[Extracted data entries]
================================
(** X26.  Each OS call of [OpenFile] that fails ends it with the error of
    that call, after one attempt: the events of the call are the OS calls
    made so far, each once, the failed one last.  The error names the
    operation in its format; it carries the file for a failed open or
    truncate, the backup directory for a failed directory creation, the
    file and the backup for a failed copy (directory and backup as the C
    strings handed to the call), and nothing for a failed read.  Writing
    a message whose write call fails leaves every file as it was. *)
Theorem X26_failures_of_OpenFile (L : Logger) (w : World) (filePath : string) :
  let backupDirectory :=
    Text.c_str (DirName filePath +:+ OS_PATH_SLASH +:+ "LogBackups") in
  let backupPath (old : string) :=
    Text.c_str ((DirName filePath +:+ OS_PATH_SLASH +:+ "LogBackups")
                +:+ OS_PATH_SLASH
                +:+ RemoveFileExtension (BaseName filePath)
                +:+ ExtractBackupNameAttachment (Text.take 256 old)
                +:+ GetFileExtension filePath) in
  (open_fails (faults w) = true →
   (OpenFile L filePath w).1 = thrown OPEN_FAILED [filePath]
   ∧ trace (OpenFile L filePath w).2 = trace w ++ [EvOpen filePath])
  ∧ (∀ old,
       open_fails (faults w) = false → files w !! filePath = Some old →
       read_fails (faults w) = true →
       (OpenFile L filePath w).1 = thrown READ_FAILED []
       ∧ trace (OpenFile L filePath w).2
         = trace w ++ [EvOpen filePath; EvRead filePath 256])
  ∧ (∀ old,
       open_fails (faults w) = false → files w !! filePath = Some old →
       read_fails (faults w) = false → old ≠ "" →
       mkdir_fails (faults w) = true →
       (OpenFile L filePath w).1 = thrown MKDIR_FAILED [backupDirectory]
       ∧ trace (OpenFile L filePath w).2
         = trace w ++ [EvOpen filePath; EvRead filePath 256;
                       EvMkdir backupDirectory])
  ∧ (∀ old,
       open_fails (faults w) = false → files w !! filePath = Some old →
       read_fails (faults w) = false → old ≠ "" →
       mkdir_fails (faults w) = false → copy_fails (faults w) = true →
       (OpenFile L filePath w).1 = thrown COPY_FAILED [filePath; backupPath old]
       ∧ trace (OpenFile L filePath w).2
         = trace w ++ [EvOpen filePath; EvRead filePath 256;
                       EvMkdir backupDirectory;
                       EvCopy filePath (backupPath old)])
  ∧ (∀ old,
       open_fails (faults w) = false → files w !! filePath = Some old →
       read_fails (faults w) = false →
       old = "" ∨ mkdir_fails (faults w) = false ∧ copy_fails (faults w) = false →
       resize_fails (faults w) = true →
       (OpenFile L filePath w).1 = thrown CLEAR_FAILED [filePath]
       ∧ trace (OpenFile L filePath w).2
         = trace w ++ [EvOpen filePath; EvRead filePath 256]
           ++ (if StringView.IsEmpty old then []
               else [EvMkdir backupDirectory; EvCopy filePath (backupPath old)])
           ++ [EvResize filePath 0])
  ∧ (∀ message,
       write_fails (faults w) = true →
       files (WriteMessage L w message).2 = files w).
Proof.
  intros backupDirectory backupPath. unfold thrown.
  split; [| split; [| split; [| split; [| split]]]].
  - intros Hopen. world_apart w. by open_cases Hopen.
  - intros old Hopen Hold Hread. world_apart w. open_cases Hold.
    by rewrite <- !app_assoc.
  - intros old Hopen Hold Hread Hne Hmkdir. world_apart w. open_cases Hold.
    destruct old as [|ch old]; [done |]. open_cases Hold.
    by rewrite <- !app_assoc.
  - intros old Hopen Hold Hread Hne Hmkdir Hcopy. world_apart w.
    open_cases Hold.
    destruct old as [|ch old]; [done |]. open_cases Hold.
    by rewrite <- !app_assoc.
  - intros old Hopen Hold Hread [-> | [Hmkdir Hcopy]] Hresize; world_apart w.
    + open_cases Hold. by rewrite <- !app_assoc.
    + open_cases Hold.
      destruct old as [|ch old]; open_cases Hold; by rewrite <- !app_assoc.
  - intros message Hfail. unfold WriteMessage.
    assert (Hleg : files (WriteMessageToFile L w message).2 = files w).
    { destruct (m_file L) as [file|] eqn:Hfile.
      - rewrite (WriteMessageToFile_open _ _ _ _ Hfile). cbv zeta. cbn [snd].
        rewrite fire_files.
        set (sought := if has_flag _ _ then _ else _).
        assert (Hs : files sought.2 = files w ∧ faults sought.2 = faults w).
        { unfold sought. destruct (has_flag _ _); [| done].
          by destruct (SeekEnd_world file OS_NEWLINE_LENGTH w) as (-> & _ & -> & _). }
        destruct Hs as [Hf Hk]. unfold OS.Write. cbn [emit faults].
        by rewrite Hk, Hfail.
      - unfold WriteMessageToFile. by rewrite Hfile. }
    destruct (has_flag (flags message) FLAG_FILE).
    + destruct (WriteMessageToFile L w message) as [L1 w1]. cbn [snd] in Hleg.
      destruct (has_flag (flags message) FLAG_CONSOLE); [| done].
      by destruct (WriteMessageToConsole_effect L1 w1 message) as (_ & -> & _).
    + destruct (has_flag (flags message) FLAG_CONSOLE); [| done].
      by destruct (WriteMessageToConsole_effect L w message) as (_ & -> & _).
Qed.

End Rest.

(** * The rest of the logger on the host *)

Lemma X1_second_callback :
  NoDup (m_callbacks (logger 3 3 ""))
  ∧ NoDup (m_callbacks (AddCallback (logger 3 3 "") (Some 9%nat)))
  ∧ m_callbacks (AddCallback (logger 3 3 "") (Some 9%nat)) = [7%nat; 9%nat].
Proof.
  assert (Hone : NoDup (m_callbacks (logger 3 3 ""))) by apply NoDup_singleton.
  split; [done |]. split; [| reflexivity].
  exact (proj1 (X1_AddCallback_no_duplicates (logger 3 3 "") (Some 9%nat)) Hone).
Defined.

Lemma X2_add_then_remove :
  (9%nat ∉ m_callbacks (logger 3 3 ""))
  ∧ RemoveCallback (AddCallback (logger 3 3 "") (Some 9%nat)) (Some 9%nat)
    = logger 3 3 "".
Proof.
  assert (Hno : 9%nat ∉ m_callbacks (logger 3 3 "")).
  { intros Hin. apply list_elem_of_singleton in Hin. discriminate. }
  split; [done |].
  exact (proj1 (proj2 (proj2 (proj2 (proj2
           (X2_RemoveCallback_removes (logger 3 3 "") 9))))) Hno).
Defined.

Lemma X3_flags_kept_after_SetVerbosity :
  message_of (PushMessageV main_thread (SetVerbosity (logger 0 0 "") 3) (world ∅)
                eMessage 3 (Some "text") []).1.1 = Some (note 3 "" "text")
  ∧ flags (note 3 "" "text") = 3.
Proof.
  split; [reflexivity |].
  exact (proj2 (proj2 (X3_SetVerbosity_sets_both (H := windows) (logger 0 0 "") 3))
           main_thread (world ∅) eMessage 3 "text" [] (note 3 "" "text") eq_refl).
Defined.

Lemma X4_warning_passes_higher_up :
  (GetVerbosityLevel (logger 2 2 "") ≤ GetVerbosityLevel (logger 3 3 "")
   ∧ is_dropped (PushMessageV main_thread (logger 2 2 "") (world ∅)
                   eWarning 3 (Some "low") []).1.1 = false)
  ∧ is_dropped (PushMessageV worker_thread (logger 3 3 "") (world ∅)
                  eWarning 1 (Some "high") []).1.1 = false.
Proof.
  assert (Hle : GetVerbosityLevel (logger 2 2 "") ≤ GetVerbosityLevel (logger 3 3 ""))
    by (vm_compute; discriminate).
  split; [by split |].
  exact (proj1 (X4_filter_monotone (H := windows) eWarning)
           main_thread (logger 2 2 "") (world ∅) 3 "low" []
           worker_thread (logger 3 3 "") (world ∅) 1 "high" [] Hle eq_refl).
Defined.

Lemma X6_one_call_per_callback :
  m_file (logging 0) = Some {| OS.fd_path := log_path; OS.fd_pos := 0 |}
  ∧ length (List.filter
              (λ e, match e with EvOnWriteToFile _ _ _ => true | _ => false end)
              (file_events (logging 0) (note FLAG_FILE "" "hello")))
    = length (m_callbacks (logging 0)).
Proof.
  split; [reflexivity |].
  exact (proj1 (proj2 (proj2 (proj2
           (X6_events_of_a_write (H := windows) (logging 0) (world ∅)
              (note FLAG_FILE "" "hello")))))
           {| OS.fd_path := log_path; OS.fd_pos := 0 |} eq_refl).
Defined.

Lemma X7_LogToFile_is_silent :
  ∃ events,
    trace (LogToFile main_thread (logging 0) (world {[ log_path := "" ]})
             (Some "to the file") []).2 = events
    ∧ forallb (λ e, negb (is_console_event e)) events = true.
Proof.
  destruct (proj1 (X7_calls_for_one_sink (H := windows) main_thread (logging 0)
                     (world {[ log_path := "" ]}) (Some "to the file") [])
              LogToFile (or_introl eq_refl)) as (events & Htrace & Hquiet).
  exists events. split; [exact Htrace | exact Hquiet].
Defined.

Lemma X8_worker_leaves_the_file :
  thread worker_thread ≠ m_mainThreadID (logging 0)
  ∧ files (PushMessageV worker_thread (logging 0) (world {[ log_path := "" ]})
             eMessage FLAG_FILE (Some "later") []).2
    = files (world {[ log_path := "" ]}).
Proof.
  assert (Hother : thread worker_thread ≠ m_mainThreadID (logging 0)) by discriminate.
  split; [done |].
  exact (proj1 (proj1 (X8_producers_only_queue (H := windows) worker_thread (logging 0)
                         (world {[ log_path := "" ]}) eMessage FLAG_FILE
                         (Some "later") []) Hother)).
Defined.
================================
» INSTRUCTIONS FOR THE TASK
Copy the lines above exactly, from the very first through the one containing "strings handed to", and include no other line.

» THE ANSWER
(** X26.  Each OS call of [OpenFile] that fails ends it with the error of
    that call, after one attempt: the events of the call are the OS calls
    made so far, each once, the failed one last.  The error names the
    operation in its format; it carries the file for a failed open or
    truncate, the backup directory for a failed directory creation, the
    file and the backup for a failed copy (directory and backup as the C
    strings handed to the call), and nothing for a failed read.  Writing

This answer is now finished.